INSTRUCTIONS TO FOLLOW:
Every line below that includes the word "HTTPFlow" needs to be copied.

RECORDS FOR THIS TASK:
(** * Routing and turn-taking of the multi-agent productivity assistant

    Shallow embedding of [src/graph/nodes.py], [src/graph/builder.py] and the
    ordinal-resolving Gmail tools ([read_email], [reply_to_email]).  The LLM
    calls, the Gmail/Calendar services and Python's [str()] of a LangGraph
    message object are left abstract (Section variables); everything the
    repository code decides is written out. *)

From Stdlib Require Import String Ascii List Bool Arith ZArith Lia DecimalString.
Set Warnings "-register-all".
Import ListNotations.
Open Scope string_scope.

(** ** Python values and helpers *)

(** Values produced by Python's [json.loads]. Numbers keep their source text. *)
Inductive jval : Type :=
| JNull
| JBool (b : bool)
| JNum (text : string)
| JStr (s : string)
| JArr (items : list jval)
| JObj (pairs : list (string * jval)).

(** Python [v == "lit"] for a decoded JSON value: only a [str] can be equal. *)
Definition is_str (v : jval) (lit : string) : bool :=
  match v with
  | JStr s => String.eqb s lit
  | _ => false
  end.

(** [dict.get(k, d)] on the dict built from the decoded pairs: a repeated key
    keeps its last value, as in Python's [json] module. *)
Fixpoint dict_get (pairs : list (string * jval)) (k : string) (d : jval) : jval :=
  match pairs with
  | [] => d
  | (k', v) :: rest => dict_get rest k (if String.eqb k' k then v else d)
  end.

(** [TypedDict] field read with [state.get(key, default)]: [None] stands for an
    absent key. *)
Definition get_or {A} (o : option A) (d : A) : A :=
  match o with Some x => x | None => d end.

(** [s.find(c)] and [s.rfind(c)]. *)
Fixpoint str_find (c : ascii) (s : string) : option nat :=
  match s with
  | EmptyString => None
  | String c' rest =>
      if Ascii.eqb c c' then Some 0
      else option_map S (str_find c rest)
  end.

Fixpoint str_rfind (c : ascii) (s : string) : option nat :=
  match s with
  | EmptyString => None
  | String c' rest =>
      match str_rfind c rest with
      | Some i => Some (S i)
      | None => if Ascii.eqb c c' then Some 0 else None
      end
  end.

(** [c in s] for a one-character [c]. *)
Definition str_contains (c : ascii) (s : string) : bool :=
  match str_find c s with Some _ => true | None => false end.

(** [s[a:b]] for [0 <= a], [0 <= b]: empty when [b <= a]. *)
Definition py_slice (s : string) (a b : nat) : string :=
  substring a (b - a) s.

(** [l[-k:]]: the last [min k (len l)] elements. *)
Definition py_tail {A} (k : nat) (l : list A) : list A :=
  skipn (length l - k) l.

* * *

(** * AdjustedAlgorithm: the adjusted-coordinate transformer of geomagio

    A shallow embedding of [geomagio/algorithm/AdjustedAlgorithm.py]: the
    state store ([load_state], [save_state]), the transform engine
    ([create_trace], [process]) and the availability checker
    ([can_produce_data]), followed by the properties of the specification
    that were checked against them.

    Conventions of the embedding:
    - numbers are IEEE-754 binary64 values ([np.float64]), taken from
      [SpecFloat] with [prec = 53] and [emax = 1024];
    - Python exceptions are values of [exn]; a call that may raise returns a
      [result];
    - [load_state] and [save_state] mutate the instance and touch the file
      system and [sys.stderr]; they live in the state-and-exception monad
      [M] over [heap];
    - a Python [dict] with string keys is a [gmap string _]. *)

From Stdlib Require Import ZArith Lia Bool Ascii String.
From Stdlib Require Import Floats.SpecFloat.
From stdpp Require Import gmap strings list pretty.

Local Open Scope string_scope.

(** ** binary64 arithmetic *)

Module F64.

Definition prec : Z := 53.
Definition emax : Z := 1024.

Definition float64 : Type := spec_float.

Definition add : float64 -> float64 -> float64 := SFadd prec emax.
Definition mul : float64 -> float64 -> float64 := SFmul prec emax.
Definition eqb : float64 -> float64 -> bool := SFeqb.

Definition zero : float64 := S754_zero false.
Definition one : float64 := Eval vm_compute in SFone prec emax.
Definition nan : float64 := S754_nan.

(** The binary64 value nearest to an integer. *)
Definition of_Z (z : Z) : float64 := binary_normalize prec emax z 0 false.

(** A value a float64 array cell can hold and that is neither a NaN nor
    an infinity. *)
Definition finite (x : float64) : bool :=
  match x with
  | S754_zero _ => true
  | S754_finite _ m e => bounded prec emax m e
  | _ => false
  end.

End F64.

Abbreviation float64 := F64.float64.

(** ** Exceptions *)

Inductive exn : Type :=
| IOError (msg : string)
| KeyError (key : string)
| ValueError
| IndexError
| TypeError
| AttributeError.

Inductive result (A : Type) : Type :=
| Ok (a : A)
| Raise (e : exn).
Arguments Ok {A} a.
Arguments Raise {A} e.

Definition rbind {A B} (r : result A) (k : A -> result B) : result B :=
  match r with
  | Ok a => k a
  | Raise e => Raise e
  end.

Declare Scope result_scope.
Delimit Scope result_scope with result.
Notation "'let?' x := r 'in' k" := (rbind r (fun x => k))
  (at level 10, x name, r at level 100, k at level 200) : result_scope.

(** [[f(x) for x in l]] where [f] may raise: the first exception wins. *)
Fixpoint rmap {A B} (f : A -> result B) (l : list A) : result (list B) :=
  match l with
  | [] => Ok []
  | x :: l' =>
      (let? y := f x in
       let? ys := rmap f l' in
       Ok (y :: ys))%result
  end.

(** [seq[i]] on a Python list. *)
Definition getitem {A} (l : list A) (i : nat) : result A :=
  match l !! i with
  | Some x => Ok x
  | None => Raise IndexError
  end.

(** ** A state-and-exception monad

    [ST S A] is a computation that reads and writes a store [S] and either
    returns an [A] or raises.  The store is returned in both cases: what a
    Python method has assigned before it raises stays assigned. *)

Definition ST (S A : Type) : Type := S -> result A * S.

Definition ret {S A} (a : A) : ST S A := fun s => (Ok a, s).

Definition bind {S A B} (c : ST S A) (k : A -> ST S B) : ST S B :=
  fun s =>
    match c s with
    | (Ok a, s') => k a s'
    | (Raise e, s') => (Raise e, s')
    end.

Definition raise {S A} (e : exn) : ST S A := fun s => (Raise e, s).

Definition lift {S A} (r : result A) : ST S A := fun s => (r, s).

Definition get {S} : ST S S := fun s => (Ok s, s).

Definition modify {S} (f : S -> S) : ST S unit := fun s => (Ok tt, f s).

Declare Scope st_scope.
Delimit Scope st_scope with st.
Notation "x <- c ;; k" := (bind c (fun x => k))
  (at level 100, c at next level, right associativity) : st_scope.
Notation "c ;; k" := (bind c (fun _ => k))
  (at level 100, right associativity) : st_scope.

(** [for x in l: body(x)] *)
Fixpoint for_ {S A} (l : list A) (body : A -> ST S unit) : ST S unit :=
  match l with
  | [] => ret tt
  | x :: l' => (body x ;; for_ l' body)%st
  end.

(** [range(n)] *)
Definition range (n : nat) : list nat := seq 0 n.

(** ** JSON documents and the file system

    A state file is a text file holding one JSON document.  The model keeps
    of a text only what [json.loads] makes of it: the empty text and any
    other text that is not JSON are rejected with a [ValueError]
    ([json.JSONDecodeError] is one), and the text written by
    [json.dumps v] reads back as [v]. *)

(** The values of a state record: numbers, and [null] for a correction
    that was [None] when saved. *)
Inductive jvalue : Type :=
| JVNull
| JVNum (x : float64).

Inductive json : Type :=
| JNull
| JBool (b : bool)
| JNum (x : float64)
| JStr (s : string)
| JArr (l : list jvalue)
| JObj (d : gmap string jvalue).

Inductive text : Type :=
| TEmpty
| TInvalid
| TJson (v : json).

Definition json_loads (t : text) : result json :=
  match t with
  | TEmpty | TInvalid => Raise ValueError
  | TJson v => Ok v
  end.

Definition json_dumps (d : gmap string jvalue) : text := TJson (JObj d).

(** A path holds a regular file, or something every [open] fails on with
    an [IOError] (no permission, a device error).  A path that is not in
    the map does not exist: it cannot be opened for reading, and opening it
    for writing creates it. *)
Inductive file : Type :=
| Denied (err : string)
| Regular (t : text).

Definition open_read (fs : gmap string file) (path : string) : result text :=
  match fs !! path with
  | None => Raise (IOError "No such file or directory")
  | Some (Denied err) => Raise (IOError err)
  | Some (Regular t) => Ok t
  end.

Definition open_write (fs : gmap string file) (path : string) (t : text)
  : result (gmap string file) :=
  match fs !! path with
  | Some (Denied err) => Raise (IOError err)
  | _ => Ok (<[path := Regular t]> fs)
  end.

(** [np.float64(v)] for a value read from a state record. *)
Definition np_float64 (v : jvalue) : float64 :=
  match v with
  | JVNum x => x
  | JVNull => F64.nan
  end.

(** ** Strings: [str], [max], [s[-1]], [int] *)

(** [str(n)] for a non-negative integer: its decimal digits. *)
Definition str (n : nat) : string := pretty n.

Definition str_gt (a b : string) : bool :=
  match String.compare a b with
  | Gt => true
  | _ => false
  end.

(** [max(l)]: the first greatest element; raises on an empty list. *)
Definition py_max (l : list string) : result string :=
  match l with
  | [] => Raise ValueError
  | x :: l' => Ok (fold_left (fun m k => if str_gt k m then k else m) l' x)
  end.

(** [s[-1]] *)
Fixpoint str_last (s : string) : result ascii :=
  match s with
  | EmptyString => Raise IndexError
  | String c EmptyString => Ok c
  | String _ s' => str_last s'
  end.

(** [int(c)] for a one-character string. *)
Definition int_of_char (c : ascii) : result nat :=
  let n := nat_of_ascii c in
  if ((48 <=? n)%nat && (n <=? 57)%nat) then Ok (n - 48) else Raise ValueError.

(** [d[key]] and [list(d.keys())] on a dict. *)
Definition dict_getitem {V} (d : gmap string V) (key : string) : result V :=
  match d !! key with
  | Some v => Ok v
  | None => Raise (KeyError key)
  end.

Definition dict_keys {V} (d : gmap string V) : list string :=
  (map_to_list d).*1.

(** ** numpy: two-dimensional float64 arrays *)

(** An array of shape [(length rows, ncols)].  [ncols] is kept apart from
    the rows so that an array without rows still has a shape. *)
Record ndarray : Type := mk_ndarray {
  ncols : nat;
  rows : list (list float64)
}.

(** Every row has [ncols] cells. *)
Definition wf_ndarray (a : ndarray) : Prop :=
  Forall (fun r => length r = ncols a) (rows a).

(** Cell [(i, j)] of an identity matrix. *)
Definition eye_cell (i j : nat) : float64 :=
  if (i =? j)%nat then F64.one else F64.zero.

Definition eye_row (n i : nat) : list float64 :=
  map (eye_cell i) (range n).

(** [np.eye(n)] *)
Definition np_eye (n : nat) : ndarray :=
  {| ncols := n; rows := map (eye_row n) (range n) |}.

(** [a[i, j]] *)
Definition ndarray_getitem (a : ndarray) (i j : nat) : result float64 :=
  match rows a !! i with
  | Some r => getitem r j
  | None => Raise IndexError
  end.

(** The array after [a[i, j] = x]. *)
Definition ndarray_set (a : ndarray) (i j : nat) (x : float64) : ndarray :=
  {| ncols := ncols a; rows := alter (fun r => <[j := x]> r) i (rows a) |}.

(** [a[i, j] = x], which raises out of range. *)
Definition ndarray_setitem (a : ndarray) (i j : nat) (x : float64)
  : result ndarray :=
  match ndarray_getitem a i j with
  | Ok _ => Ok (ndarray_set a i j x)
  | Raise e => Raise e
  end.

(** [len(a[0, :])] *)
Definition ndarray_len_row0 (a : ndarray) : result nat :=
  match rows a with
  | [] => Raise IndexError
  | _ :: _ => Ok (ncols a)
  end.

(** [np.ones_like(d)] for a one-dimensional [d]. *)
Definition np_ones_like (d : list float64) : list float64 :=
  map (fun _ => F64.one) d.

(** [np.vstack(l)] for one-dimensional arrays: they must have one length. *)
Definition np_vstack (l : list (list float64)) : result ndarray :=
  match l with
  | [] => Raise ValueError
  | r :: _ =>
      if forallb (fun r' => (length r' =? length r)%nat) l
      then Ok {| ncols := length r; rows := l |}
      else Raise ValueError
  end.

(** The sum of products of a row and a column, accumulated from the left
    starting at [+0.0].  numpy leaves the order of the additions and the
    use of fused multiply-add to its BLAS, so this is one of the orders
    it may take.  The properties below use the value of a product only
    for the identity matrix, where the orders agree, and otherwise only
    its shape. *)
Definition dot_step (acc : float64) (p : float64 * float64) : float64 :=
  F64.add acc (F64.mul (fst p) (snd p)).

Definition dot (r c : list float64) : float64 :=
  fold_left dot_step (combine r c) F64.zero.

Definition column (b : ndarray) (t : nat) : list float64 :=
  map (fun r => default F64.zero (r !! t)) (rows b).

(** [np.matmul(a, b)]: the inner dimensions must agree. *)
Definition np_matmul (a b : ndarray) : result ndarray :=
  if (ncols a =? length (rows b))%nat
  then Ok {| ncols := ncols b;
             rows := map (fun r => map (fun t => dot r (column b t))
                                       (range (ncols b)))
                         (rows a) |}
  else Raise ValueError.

* * *

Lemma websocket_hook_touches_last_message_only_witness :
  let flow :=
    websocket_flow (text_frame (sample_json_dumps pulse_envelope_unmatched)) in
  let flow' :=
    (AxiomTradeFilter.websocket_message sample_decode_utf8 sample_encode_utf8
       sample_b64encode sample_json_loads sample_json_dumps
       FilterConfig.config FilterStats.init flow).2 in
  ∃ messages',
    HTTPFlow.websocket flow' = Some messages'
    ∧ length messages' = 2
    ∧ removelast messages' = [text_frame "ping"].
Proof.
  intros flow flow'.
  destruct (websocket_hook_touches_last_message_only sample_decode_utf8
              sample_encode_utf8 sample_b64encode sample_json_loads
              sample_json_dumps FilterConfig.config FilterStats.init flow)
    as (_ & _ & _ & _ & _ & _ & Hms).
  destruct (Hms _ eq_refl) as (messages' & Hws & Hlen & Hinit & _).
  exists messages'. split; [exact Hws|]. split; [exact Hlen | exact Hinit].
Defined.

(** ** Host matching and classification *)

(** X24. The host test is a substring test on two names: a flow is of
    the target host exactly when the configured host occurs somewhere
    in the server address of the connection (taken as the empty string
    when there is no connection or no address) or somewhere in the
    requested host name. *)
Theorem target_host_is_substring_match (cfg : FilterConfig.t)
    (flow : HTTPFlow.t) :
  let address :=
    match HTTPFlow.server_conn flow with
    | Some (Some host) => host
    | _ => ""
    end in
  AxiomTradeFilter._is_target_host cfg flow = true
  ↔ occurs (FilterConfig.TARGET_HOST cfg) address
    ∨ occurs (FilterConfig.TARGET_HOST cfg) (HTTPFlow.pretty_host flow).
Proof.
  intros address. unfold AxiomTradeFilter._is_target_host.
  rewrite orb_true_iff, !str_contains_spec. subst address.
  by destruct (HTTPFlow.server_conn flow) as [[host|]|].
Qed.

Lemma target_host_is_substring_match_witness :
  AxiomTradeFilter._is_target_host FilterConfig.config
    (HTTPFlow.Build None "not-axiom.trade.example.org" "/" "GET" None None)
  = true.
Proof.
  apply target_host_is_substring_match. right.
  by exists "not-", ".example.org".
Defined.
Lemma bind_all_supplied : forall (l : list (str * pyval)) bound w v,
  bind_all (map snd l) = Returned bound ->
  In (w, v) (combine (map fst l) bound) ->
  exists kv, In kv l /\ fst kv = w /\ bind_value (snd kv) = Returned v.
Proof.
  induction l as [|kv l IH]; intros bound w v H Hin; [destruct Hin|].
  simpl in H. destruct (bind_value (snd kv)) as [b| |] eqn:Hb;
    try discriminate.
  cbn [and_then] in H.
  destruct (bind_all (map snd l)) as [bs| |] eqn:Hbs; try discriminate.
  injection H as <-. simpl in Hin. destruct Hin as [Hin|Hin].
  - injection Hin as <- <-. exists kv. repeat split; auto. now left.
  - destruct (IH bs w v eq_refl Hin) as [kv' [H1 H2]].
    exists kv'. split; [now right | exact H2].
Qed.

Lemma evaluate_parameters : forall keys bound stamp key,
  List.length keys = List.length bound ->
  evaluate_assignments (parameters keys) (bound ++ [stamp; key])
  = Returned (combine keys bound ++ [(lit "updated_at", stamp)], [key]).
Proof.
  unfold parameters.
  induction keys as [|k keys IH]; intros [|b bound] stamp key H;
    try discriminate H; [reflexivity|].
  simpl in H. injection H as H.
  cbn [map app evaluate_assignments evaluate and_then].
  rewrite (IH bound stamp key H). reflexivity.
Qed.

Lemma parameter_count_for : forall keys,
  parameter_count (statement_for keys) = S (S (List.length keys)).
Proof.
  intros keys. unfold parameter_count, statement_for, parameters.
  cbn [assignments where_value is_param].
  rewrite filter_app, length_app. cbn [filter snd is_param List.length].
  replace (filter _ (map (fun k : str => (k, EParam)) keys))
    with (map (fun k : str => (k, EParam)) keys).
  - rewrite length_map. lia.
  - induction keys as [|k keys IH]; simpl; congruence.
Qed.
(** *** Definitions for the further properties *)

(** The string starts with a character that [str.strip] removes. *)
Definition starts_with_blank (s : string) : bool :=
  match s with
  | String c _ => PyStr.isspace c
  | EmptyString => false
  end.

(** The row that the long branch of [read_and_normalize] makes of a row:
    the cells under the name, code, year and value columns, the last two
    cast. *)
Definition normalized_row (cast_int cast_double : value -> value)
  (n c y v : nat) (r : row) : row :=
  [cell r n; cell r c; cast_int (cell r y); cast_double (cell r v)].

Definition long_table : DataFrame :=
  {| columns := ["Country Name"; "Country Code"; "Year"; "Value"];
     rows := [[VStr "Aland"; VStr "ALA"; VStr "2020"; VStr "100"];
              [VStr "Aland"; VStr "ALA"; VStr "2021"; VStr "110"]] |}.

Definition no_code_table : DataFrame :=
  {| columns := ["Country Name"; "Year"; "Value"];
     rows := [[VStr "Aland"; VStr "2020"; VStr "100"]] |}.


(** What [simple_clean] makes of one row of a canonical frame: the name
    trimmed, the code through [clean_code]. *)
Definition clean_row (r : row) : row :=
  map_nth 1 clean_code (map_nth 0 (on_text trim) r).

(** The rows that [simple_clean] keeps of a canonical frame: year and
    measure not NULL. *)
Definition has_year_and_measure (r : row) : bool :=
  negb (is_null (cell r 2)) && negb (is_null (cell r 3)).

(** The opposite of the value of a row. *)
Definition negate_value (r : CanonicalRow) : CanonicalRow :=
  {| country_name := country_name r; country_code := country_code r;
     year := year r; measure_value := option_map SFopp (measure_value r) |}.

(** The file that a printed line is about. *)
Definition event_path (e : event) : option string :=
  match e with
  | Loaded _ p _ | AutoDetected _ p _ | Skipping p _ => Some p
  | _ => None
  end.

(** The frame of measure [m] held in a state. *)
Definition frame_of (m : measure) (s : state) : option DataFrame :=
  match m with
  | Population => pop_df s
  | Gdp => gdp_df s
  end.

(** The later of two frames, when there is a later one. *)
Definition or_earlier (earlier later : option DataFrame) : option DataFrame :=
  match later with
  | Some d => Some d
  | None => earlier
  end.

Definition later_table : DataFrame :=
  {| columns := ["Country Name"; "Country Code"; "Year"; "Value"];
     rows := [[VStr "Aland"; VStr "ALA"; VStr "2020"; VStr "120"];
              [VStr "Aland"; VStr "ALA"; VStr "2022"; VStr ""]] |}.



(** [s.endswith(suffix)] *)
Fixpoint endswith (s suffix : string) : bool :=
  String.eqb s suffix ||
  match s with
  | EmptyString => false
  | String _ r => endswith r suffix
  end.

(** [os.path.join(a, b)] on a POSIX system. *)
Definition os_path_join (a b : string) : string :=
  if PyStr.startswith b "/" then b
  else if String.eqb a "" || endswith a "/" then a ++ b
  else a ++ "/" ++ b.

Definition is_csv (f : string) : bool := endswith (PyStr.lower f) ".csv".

RESPONSE:
    HTTPFlow.websocket flow' = Some messages'
    (flow : HTTPFlow.t) :
    match HTTPFlow.server_conn flow with
    ∨ occurs (FilterConfig.TARGET_HOST cfg) (HTTPFlow.pretty_host flow).
  by destruct (HTTPFlow.server_conn flow) as [[host|]|].
    (HTTPFlow.Build None "not-axiom.trade.example.org" "/" "GET" None None)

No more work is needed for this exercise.